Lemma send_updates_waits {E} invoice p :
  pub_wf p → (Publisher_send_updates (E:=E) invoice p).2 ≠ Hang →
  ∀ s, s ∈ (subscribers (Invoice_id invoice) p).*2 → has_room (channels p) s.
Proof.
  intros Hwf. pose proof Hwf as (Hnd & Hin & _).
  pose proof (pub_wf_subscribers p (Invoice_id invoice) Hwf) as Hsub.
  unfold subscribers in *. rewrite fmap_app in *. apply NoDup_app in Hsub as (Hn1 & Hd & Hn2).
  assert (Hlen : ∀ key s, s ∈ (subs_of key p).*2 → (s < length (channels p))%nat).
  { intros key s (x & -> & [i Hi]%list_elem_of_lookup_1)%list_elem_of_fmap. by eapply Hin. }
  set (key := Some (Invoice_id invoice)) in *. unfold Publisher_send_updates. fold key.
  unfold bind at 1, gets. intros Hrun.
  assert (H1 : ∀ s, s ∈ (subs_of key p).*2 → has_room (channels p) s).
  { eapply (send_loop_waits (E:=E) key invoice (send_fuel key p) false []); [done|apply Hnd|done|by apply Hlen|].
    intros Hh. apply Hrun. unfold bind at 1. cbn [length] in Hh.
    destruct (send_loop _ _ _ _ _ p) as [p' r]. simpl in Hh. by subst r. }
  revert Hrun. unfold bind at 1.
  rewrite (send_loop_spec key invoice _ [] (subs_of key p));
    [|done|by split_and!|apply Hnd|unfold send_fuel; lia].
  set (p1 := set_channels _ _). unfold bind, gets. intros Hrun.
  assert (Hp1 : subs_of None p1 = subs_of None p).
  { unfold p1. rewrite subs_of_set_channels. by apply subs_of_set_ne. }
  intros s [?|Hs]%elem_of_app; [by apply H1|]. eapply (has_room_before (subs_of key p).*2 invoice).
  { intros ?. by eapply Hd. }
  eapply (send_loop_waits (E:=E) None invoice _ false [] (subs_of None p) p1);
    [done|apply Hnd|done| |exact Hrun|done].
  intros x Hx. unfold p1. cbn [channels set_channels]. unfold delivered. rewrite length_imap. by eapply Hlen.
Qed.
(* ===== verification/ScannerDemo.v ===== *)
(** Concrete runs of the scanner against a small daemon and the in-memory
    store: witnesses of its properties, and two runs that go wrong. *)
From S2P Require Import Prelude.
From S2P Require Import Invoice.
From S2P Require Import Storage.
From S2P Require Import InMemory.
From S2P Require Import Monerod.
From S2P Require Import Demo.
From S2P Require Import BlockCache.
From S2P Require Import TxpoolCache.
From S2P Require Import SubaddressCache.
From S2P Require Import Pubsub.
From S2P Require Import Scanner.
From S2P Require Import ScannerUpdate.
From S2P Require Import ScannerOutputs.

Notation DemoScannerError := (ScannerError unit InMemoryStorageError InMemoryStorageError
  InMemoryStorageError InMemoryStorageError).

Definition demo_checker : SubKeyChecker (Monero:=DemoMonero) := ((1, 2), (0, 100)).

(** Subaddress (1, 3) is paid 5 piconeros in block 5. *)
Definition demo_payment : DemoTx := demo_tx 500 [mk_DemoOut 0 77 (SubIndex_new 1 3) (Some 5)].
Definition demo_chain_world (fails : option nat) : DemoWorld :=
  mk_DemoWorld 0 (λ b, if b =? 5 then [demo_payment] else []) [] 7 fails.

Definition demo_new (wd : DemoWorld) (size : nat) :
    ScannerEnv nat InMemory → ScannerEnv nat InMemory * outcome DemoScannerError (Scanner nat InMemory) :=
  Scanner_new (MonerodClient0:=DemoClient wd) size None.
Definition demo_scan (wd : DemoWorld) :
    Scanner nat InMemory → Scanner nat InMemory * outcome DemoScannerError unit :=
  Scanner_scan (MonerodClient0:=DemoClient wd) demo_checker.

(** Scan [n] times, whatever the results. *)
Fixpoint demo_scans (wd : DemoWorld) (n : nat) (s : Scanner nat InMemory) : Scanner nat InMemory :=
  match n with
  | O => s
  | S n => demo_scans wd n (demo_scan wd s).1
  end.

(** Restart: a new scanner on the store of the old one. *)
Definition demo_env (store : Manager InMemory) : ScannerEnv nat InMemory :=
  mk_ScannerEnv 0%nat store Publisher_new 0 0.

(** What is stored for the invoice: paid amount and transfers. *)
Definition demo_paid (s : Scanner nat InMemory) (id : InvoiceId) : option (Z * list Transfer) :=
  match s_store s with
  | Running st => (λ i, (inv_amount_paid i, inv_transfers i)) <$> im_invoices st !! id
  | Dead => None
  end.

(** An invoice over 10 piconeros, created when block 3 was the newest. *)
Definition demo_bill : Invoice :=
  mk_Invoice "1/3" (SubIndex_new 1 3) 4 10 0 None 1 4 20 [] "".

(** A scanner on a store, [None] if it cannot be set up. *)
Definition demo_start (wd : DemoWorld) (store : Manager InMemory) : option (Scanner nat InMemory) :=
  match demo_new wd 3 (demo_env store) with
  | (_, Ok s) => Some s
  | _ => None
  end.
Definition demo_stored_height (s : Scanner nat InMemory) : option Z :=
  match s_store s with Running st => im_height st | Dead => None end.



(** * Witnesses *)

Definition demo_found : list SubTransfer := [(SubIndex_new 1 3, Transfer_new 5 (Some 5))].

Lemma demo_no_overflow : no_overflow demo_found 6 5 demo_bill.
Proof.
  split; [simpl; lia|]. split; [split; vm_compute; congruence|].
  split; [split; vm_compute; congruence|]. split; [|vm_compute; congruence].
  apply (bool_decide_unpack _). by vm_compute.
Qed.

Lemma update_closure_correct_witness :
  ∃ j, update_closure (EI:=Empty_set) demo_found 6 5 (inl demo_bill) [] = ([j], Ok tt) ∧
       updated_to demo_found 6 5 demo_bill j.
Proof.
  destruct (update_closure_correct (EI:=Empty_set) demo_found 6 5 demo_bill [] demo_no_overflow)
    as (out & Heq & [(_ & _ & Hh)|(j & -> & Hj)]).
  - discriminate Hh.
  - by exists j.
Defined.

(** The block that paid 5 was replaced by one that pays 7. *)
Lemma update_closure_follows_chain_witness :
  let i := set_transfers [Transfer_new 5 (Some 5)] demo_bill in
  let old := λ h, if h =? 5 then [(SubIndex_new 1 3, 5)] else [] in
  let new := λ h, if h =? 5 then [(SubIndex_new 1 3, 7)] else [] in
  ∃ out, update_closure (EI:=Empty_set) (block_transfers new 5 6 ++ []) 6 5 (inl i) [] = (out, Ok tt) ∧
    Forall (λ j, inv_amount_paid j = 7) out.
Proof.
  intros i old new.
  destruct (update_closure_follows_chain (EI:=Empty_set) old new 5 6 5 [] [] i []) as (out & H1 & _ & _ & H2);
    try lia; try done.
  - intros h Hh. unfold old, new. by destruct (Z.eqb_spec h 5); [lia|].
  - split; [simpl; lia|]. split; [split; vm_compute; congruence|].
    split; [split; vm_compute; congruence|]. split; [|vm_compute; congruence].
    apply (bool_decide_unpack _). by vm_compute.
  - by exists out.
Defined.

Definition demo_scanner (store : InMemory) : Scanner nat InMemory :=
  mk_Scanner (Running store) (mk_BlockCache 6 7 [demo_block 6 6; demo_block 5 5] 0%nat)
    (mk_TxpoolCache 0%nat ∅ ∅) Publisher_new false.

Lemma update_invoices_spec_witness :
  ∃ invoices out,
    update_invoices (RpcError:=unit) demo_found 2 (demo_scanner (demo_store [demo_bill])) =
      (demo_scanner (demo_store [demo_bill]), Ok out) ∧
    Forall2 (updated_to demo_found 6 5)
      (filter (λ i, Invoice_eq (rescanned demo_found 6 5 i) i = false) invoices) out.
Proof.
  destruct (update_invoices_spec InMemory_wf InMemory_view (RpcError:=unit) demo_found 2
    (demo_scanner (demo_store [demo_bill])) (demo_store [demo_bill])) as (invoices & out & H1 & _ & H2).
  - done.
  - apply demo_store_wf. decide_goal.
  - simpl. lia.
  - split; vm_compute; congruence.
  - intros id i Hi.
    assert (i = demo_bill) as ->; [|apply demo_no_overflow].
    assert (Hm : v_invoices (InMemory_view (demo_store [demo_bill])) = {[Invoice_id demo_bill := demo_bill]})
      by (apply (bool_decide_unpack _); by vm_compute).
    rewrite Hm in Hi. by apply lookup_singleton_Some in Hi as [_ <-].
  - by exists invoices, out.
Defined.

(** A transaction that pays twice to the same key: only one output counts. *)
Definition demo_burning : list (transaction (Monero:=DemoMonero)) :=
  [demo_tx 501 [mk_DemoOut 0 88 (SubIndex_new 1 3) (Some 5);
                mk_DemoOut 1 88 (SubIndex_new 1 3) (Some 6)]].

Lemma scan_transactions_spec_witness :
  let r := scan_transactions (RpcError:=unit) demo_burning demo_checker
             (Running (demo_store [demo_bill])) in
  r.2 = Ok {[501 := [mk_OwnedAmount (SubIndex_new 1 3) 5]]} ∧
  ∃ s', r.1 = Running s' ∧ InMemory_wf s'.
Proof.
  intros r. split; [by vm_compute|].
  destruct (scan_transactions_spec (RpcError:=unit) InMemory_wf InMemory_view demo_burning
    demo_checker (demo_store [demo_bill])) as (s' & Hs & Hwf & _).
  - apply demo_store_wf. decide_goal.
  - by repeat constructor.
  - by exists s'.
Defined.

#####

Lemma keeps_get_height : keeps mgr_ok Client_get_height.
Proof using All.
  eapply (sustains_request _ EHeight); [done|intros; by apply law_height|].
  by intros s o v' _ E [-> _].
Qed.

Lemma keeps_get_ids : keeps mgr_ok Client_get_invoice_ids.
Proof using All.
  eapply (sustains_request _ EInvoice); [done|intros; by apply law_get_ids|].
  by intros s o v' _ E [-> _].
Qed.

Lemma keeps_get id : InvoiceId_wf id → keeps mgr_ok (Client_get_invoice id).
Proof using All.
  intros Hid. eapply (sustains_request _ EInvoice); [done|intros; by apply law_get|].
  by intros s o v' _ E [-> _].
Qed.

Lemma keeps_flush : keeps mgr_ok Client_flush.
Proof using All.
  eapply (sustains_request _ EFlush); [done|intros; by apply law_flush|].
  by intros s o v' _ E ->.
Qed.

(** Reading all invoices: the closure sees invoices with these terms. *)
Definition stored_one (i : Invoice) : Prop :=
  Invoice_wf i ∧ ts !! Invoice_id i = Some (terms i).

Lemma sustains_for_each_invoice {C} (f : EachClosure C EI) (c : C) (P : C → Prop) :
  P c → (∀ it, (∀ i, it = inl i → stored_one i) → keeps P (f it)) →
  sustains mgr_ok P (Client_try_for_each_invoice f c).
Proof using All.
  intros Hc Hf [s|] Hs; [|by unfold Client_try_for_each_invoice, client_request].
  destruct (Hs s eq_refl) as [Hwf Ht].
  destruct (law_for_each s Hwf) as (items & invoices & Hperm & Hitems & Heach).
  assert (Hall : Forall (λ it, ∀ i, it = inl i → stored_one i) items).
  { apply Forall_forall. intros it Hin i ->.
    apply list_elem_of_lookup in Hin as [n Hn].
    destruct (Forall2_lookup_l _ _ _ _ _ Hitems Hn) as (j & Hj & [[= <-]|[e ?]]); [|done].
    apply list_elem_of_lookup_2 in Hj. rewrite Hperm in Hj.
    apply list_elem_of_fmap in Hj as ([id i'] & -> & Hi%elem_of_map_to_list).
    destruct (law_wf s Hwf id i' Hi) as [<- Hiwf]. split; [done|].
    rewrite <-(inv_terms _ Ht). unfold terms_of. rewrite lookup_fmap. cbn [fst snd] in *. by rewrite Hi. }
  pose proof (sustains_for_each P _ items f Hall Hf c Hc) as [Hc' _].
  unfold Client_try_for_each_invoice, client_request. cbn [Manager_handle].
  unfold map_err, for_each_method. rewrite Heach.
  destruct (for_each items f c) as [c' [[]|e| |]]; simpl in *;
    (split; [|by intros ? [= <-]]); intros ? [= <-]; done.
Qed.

#####

* _Required work_
Working from the material above, retype exactly the lines from the one with "destruct (send_loop _" through the one with "Definition demo_payment : DemoTx", both included, and only those lines.

* _Your solution_
    destruct (send_loop _ _ _ _ _ p) as [p' r]. simpl in Hh. by subst r. }
  revert Hrun. unfold bind at 1.
  rewrite (send_loop_spec key invoice _ [] (subs_of key p));
    [|done|by split_and!|apply Hnd|unfold send_fuel; lia].
  set (p1 := set_channels _ _). unfold bind, gets. intros Hrun.
  assert (Hp1 : subs_of None p1 = subs_of None p).
  { unfold p1. rewrite subs_of_set_channels. by apply subs_of_set_ne. }
  intros s [?|Hs]%elem_of_app; [by apply H1|]. eapply (has_room_before (subs_of key p).*2 invoice).
  { intros ?. by eapply Hd. }
  eapply (send_loop_waits (E:=E) None invoice _ false [] (subs_of None p) p1);
    [done|apply Hnd|done| |exact Hrun|done].
  intros x Hx. unfold p1. cbn [channels set_channels]. unfold delivered. rewrite length_imap. by eapply Hlen.
Qed.
(* ===== verification/ScannerDemo.v ===== *)
(** Concrete runs of the scanner against a small daemon and the in-memory
    store: witnesses of its properties, and two runs that go wrong. *)
From S2P Require Import Prelude.
From S2P Require Import Invoice.
From S2P Require Import Storage.
From S2P Require Import InMemory.
From S2P Require Import Monerod.
From S2P Require Import Demo.
From S2P Require Import BlockCache.
From S2P Require Import TxpoolCache.
From S2P Require Import SubaddressCache.
From S2P Require Import Pubsub.
From S2P Require Import Scanner.
From S2P Require Import ScannerUpdate.
From S2P Require Import ScannerOutputs.

Notation DemoScannerError := (ScannerError unit InMemoryStorageError InMemoryStorageError
  InMemoryStorageError InMemoryStorageError).

Definition demo_checker : SubKeyChecker (Monero:=DemoMonero) := ((1, 2), (0, 100)).

(** Subaddress (1, 3) is paid 5 piconeros in block 5. *)
Definition demo_payment : DemoTx := demo_tx 500 [mk_DemoOut 0 77 (SubIndex_new 1 3) (Some 5)].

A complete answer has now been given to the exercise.